Credit for coining
the concept of “consequential epidemiology” is given to Bill
Foege, former CDC Director who presented the concept publicly
for the first time as part of his Wade Hampton Frost Lecture at
the American Public Health Association meeting in 1983, according
to Jim Marks, Senior Vice President at the Robert Wood
Johnson Foundation and former Director of the Chronic Disease
Center at CDC. In an article published in Preventing Chronic
Disease (1), Marks has described the context for Foege’s remarks
as a time when a debate was taking place in epidemiology about
whether epidemiologists should engage in the political process.
Harsh Judgment
Foege’s view was
that public health work occurs in a political context. Divorced
from that context, our science is stillborn, a missed opportunity,
said Marks. Furthermore, to pretend otherwise is self delusion and
a failure of vision and responsibility.
Guilty
Profession?
Are
epidemiologists as a professional group guilty of these failures?
Sandro Galea in his recent SER Presidential Address (see
related story in this issue) comes close to this conclusion by
seeing a gross failure to make a difference on key indicators of
population health in the US. Unlike Galea, Foege at the time did
not appear to be addressing any lack of impact on population
health, but he made clear, as does Galea, that epidemiologists
have the responsibility for population health, and US health has
been markedly worse than health in many other countries for many
years.
Ward Cates
Another former CDC
epidemiologist to pick up on the concept of consequential
epidemiology is Ward Cates who used the concept in his SER
Presidential Address covered in The Epidemiology Monitor in July
1994. At that time, Cates was optimistic about the future of
epidemiology because the health care reform movement was calling
for more outcomes research and Cates believed that epidemiology
was ideally suited for this work. To actualize the enormous
potential of epidemiology in the era of heath reform, Cates said
the key will be the ability to market our epidemiologic skills in
a way that is seen by society as making a difference.
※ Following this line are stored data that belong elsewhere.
Lemma next_letter (Hsrc : ∀ k, ∃ j, (j < 10)%nat ∧ letter_at (src_Int63 k) j) r :
  ∀ b cache (fuel : nat) w, (r ≤ 10)%nat → (F + r + 10 ≤ fuel)%nat →
  (RandStr_loop fuel b i cache (Z.of_nat r) w).2 ≠ Err EUnfinished.
Proof.
  induction r as [|r IH]; intros b cache fuel w Hr Hf; (destruct fuel as [|fuel]; [lia|]).
  - destruct (Hsrc (w_tick w)) as (j & Hj & Hl).
    pose proof (known_letter j b (src_Int63 (w_tick w)) 10 (S fuel) (w_next_tick w) Hl) as H.
    change (Z.of_nat 10) with letterIdMax in H. simpl in *. rewrite decide_False in * by lia.
    apply H; lia.
  - apply letter_round; [lia..|]. intros w'. right. apply IH; lia.
Qed.
End one_letter.

Lemma RandStr_loop_ends (Hsrc : ∀ k, ∃ j, (j < 10)%nat ∧ letter_at (src_Int63 k) j) n :
  ∀ i b cache (r fuel : nat) w, i < Z.of_nat n → (r ≤ 10)%nat → (20 * n ≤ fuel)%nat →
  (RandStr_loop fuel b i cache (Z.of_nat r) w).2 ≠ Err EUnfinished.
Proof.
  induction n as [|n IH]; intros i b cache r fuel w Hi Hr Hf.
  { assert (i < 0) as Hneg by lia. destruct fuel; simpl; by rewrite decide_True. }
  destruct (decide (i < 0)) as [Hneg|Hpos]; [destruct fuel; simpl; by rewrite decide_True|].
  apply (next_letter i (20 * n)); [lia| |done|done|lia].
  intros b' cache' r' fuel' w' Hr' Hf'. apply IH; [lia|done|done].
Qed.

(** The munge key is found when every number of the source has a letter among the ten
    it holds. *)
Lemma RandStr_ends (Hsrc : ∀ k, ∃ j, (j < 10)%nat ∧ letter_at (src_Int63 k) j) fuel w :
  20 * mungeKeylenInInt ≤ Z.of_nat fuel → (RandStr fuel mungeKeylenInInt w).2 ≠ Err EUnfinished.
Proof.
  intros Hf. unfold RandStr, mbind, M_bind. simpl. change letterIdMax with (Z.of_nat 10).
  unfold mungeKeylenInInt in *. apply (RandStr_loop_ends Hsrc (Z.to_nat 1024)); lia.
Qed.

(** Whether they end or not, the loops do not panic. *)
Lemma RandStr_no_panic fuel n w : (RandStr fuel n w).2 ≠ Panic.
Proof.
  unfold RandStr, mbind, M_bind. simpl. generalize "", (n - 1), (src_Int63 (w_tick w)), letterIdMax, (w_next_tick w).
  induction fuel as [|fuel IH]; intros b i cache r w'; simpl; [by case_decide|].
  case_decide; [done|]. case_decide; unfold mbind, M_bind; simpl; case_match; apply IH.
Qed.

Lemma random_port_no_panic fuel w : (genSlurmRandomPort fuel w).2 ≠ Panic.
Proof.
  unfold genSlurmRandomPort, mbind, M_bind. simpl. fold (draw (w_tick w)).
  generalize (draw (w_tick w)), (w_next_tick w).
  induction fuel as [|fuel IH]; intros p w'; simpl; [done|].
  unfold mbind, M_bind. simpl. case_decide; [done|apply IH].
Qed.
End random.

(** ** Templates and their ports *)

Section templates.
Context {K : K8s} {KL : K8sLaws K} {ES : ExpStore} {SL : ExpStoreLaws ES} {AS : ApiServer}
  {RT : GoRuntime} {RTL : GoRuntimeLaws RT}.
Context {admissible : KubeCluster → Prop} {group : PodGroup → Prop}
  {SV : SafeServer admissible group}.

Lemma default_index_lt s d :
  ps_Containers s ≠ [] → (GetDefaultContainerIndex s d < length (ps_Containers s))%nat.
Proof.
  intros Hne. unfold GetDefaultContainerIndex. destruct (list_find _ _) as [[i c]|] eqn:E.
  - apply list_find_Some in E as (Hi & _). by eapply lookup_lt_Some.
  - destruct (ps_Containers s); [done|simpl; lia].
Qed.

Lemma ensure_port_total s i name p :
  (i < length (ps_Containers s))%nat →
  ∃ s', ensure_port s i name p = Ok s' ∧ length (ps_Containers s') = length (ps_Containers s).
Proof.
  intros Hi. apply lookup_lt_is_Some in Hi as [c Hc].
  unfold ensure_port, HasDefaultPort, SetDefaultPort. rewrite Hc. simpl.
  destruct (existsb _ _); eexists; (split; [done|]); simpl; by rewrite ?length_insert.
Qed.

(** A pass over the templates that succeeds on every template with a container, and
    leaves one. *)
Definition keeps_containers (f : PodSpec → res PodSpec) : Prop :=
  ∀ p, ps_Containers p ≠ [] → ∃ p', f p = Ok p' ∧ ps_Containers p' ≠ [].

Lemma length_not_nil {A} (l l' : list A) : length l' = length l → l ≠ [] → l' ≠ [].
Proof. destruct l, l'; simpl; congruence. Qed.

Lemma set_slurm_ports_total p q :
  keeps_containers (λ s, setSlurmDefaultPorts s Slurm.GetDefaultContainerName p q).
Proof.
  intros s Hs. unfold setSlurmDefaultPorts.
  set (i := GetDefaultContainerIndex s Slurm.GetDefaultContainerName).
  assert (i < length (ps_Containers s))%nat as Hi by by apply default_index_lt.
  destruct (ensure_port_total s i SlurmctlPortName (int32 p) Hi) as (s1 & -> & H1). simpl.
  destruct (ensure_port_total s1 i SlurmdPortName (int32 q)) as (s2 & -> & H2); [by rewrite H1|].
  exists s2. split; [done|]. eapply length_not_nil; [|exact Hs]. congruence.
Qed.

Lemma set_pbs_ports_total : keeps_containers set_ports.
Proof.
  intros s Hs. unfold set_ports. set (i := GetDefaultContainerIndex s Pbspro.GetDefaultContainerName).
  assert (i < length (ps_Containers s))%nat as Hi by by apply default_index_lt.
  destruct (ensure_port_total s i "serve-port" 15001 Hi) as (s1 & -> & H1). simpl.
  destruct (ensure_port_total s1 i "comm-port" 17001) as (s2 & -> & H2); [by rewrite H1|]. simpl.
  destruct (ensure_port_total s2 i "sched-port" 15004) as (s3 & -> & H3); [by rewrite H2, H1|].
  exists s3. split; [done|]. eapply length_not_nil; [|exact Hs]. congruence.
Qed.

Context (needs : gmap string (option ReplicaSpec) → Prop)
  (needs_dom : ∀ m m', dom m = dom m' → needs m → needs m').

Lemma safe_map_templates f t k0 es :
  keeps_containers f → is_ready needs t k0 →
  es ≡ₚ map_to_list (sp_ClusterReplicaSpec (kc_Spec k0)) →
  safe (λ k, is_ready needs t k ∧
          dom (sp_ClusterReplicaSpec (kc_Spec k)) = dom (sp_ClusterReplicaSpec (kc_Spec k0)))
    (map_templates f es).
Proof.
  intros Hf Hk0 Hes. apply safe_for_each. intros [rt o] Hin.
  destruct (ready_entry _ _ _ _ _ _ Hk0 Hes Hin) as [(spec & n & -> & Hn & Hle & Hc) Hrt].
  eapply leads_deref; [done|]. destruct (Hf _ Hc) as (p & Hp & Hpc).
  apply leads_lift; [done|by rewrite Hp|]. intros p' Hp'. rewrite Hp in Hp'. injection Hp' as <-.
  apply leads_get_kc. intros k [Hk Hdom]. apply leads_set_kc.
  assert (dom (sp_ClusterReplicaSpec (kc_Spec (put_template rt spec p k))) =
          dom (sp_ClusterReplicaSpec (kc_Spec k))) as Hd.
  { simpl. rewrite dom_insert_L.
    assert (rt ∈ dom (sp_ClusterReplicaSpec (kc_Spec k))); [|set_solver].
    rewrite Hdom. by apply elem_of_dom_2 in Hrt. }
  split; [|by etransitivity]. destruct Hk as [Ht Hpol Hall Hneeds]. split; [done|done| |].
  - intros rt' o' Ho'. simpl in Ho'. apply lookup_insert_Some in Ho' as [[<- <-]|[_ Ho']];
      [|by apply (Hall rt')]. eexists _, n. by split_and!.
  - by eapply needs_dom.
Qed.

(** The loop over the templates of the KubeCluster as it is. *)
Lemma safe_templates f t :
  keeps_containers f →
  safe (is_ready needs t) (kcluster ← get_kc;
    entries ← range_of (sp_ClusterReplicaSpec (kc_Spec kcluster)); map_templates f entries).
Proof.
  intros Hf w Hw. pose proof (inv_kc _ _ Hw) as Hk0. set (k0 := w_kc w) in *.
  pose proof (safe_map_templates f t k0 (range (w_tick w) (sp_ClusterReplicaSpec (kc_Spec k0))) Hf Hk0
    (range_perm _ _) (w_next_tick w)) as Hm.
  assert (inv (λ k, is_ready needs t k ∧ dom (sp_ClusterReplicaSpec (kc_Spec k)) =
    dom (sp_ClusterReplicaSpec (kc_Spec k0))) (w_next_tick w)) as Hw1 by (destruct Hw; by split).
  specialize (Hm Hw1). change (match map_templates f (range (w_tick w) (sp_ClusterReplicaSpec (kc_Spec k0)))
    (w_next_tick w) with (w', Ok a) => inv (is_ready needs t) w' ∧ True
    | (w', Err _) => inv (is_ready needs t) w' | (_, Panic) => False end).
  destruct (map_templates _ _ _) as [w' [[]|e|]]; [|by eapply inv_weaken; [|exact Hm]; intros ? []|done].
  split; [|done]. eapply inv_weaken; [|apply Hm]. by intros ? [].
Qed.

(** Renaming a type keeps a ready KubeCluster ready, if it keeps its needs. *)
Lemma ready_rename t k typ :
  is_ready needs t k → (∀ keys, needs (SetTypeNameToCamelCase keys (sp_ClusterReplicaSpec (kc_Spec k)) typ)) →
  ∀ es, es ≡ₚ map_to_list (sp_ClusterReplicaSpec (kc_Spec k)) →
  is_ready needs t (KubeCluster_set_Spec (ClusterSpec_set_ReplicaSpec
    (SetTypeNameToCamelCase es.*1 (sp_ClusterReplicaSpec (kc_Spec k)) typ) (kc_Spec k)) k).
Proof.
  intros [Ht Hp Hall _] Hn es Hes. split; [done|done| |apply Hn]. simpl.
  destruct (existsb (needs_rename typ) es.*1) eqn:E.
  - apply existsb_exists in E as (v & Hv%list_elem_of_In & Hr).
    destruct (SetTypeNameToCamelCase_some es.*1 (sp_ClusterReplicaSpec (kc_Spec k)) typ) as (u & Hu & _ & ->);
      [by exists v|].
    apply list_elem_of_fmap in Hu as ([u' o] & -> & Hu). rewrite Hes in Hu.
    apply elem_of_map_to_list in Hu. simpl. rewrite Hu. simpl.
    intros rt o' [[_ <-]|[_ Ho]]%lookup_insert_Some; [by apply (Hall u')|].
    apply lookup_delete_Some in Ho as [_ Ho]. by apply (Hall rt).
  - rewrite SetTypeNameToCamelCase_none; [done|]. intros u Hu. apply not_true_iff_false.
    intros H. apply not_true_iff_false in E. apply E. apply existsb_exists.
    exists u. by rewrite <- list_elem_of_In.
Qed.
End templates.

(** ** The status *)

Section status.
Context {K : K8s} {KL : K8sLaws K} {ES : ExpStore} {SL : ExpStoreLaws ES} {AS : ApiServer}
  {RT : GoRuntime} {RTL : GoRuntimeLaws RT}.
Context {admissible : KubeCluster → Prop} {group : PodGroup → Prop}
  {SV : SafeServer admissible group}.
Context (sp : ClusterSpec) (ts : list ReplicaType).

Lemma safe_mark_running : safe (running sp ts) mark_running.
Proof. pose proof (safe_update_condition_running sp ts). unfold mark_running. leads_auto. Qed.

Lemma safe_mark_restarting c : safe (running sp ts) (mark_restarting c).
Proof.
  pose proof (safe_update_condition_running sp ts).
  unfold mark_restarting, RestartedClustersCounterInc, inc_labels. leads_auto.
Qed.

Lemma safe_mark_failed msg : safe (running sp ts) (mark_failed msg).
Proof.
  pose proof (safe_update_condition_running sp ts). unfold mark_failed. leads_step. leads_step.
  leads_part.
  { unfold set_completion. leads_step. destruct (st_CompletionTime _); [by leads_step|].
    leads_step. apply leads_modify_status. intros k' [? ?]. by split. }
  unfold FailedClustersCounterInc, inc_labels. leads_auto.
Qed.
End status.

#[export] Hint Resolve safe_mark_running safe_mark_restarting safe_mark_failed : safe.

(** ** The slurm schema *)

Section slurm.
Context {K : K8s} {KL : K8sLaws K} {QF : QuantityFormat} {QFL : QuantityFormatLaws QF}
  {ES : ExpStore} {SL : ExpStoreLaws ES} {AS : ApiServer} {RT : GoRuntime} {RTL : GoRuntimeLaws RT}
  {GR : GoRand}.
Context {admissible : KubeCluster → Prop} {group : PodGroup → Prop}
  {SV : SafeServer admissible group}.
Context (valid : gmap string string → bool) (init_containers : string → res (list Container))
  (fuel : nat).

(** Slurm needs its controller. *)
Definition slurm_needs (m : gmap string (option ReplicaSpec)) : Prop :=
  is_Some (m !! SchemaReplicaTypeController).

Lemma needs_rename_kept typ keys (m : gmap string (option ReplicaSpec)) :
  is_Some (m !! typ) → is_Some (SetTypeNameToCamelCase keys m typ !! typ).
Proof using Type.
  intros Hm. induction keys as [|u keys IH]; simpl; [done|].
  case_match; [|done]. destruct (m !! u); by rewrite lookup_insert_eq.
Qed.

Lemma keyed_dom k0 (m m' : gmap string (option ReplicaSpec)) :
  dom m = dom m' → is_Some (m !! k0) → is_Some (m' !! k0).
Proof using Type. rewrite <- !elem_of_dom. by intros ->. Qed.

Notation ready_t := (is_ready slurm_needs).

(** Steps that read the clock, and do not panic. *)
Lemma safe_ticks {A} Φ (m : M A) :
  stable ticks_rel m → (∀ w, (m w).2 ≠ Panic) → safe Φ m.
Proof using Type.
  intros Ht Hp w Hw. specialize (Ht w). specialize (Hp w).
  destruct (m w) as [w' r]. simpl in *. destruct (ticks_same _ _ Ht) as (Hs & _ & _ & _ & He & Hk).
  assert (inv Φ w') as Hw' by (destruct Hw as [H1 H2 H3]; split; [by rewrite Hs|unfold exp_ok; by rewrite He|by rewrite Hk]).
  by destruct r.
Qed.

Lemma safe_foldM {S A} Φ (f : S → A → M S) s0 xs :
  (∀ s0 x, x ∈ xs → safe Φ (f s0 x)) → safe Φ (foldM f s0 xs).
Proof using Type.
  revert s0. induction xs as [|x xs IH]; intros s0 Hf; simpl; [by apply leads_ret|].
  eapply leads_bind; [apply Hf; left|done|]. intros s1 _. apply IH. intros. apply Hf. by right.
Qed.

Lemma scan_ports_no_panic ls p q : scan_ports ls p q ≠ Panic.
Proof using Type.
  assert (∀ l, parse_port l ≠ Panic) as Hp by (intros l; unfold parse_port; by destruct (Atoi l)).
  revert p q. induction ls as [|l ls IH]; intros p q; simpl; [done|].
  case_match; [apply IH|].
  pose proof (Hp (TrimSpace (TrimPrefix l SlurmctldPrefix))).
  pose proof (Hp (TrimSpace (TrimPrefix l SlurmdPrefix))).
  destruct (HasPrefix l SlurmctldPrefix), (parse_port (TrimSpace (TrimPrefix l SlurmctldPrefix))),
    (parse_port (TrimSpace (TrimPrefix l SlurmdPrefix))); simpl; try done; by case_decide.
Qed.

Lemma safe_setSlurmPorts t p q : safe (ready_t t) (setSlurmPorts p q).
Proof using RTL KL SL.
  apply safe_templates; [|apply set_slurm_ports_total].
  intros m m'. apply keyed_dom.
Qed.

Lemma safe_getSlurmPortsFromSpec t d : safe (ready_t t) (getSlurmPortsFromSpec d).
Proof using RTL.
  clear QFL. unfold getSlurmPortsFromSpec. apply leads_get_kc. intros k Hk.
  apply leads_range_of. intros es Hes.
  eapply leads_weaken; [apply keeps_lift|done..].
  assert (∀ e, e ∈ es → replica_ready e.2) as Hall.
  { intros [rt o] Hin. by eapply ready_entry. }
  clear Hes. induction es as [|[rt o] es IH]; simpl; [done|].
  destruct (Hall (rt, o)) as (spec & n & Ho & _ & _ & Hc); [left|]. simpl in Ho. subst o. simpl.
  unfold getSlurmDefaultPort.
  destruct (lookup_lt_is_Some_2 _ _ (default_index_lt (pt_Spec (r_Template spec)) d Hc)) as [c ->]. simpl.
  destruct (find_ports _ _ _). case_decide; [done|]. apply IH. intros. apply Hall. by right.
Qed.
Epidemiologists need to ask themselves---1) do our inferences work
to change people’s lives, and 2) what do interventions cost for
the benefits they provide? He called on epidemiologists, much as
Galea did in his SER address, to reframe our science to emphasize
consequential outcomes.
Cates Revisited
In a postscript to his 1994 SER talk written in
2000 and published in Epidemiology Wit and Wisdom, Cates
told the Monitor “the use of scientific data to answer key
questions is a necessary, but not a sufficient step along the
pathway to promote public health action. He called for
epidemiology to include other disciplines, other prevention
sciences within its scope to become truly consequential.
Jim Marks
Jim Marks,
in his Langmuir Lecture at CDC in 2009, presented his views about
what makes epidemiology consequential. As reported in the
Epidemiology Monitor in April 2009, he stated that the central
purpose of epidemiology is to “find, assess, and confirm truth”
and that role differs from the activist role. He stated that
scientific discovery and widespread application of findings must
never be separated, “as each bears little fruit without the
other.” He called this a defining tension for epidemiologists and
for all of public health.
Galea’s remarks at
SER on the need for recalibration of epidemiology is another way
of saying that epidemiologists have been addressing this tension
in a way which defines them as too unconcerned with making a
difference in population health.
Marshfield
Clinic Mission
Other speakers
over the years have discussed the concept of consequential
epidemiology and at least one research group, the Marshfield
Clinic Research Foundation has adopted consequential epidemiology
as a guiding principle. In its mission statement, the Clinic
focuses on consequential epidemiology defined as applied research
questions that make a difference in the lives of people. The
Clinic states that its mission is to improve population health and
patient care outcomes by leading and promoting consequential
epidemiology research.
Epi
SubSpecialty
A recent paper in
Epidemiology by David Dowdy and Madhukar Pai
shared Galea’s concern about the need to make a greater impact on
population health. The authors proposed the creation of
Accountable Health Advocates as a subspecialty in epidemiology
that could be more focused on translation. However, commentators
on the proposal were generally not receptive because of fear the
new subspecialty would diminish the responsibility all
epidemiologists have for translating knowledge into action.
Dowdy and Pai told the Monitor in October last year“there is a
surplus of relevant public health evidence, and a deficit in the
utilization of these findings to improve population health. They
argued that a greater balance needs to come about and will come
about between the creation of knowledge and the use of this
knowledge. Otherwise public support will become unsustainable and
unjustifiable. The balance they called for is reminiscent of the
recalibration Galea described in his SER talk.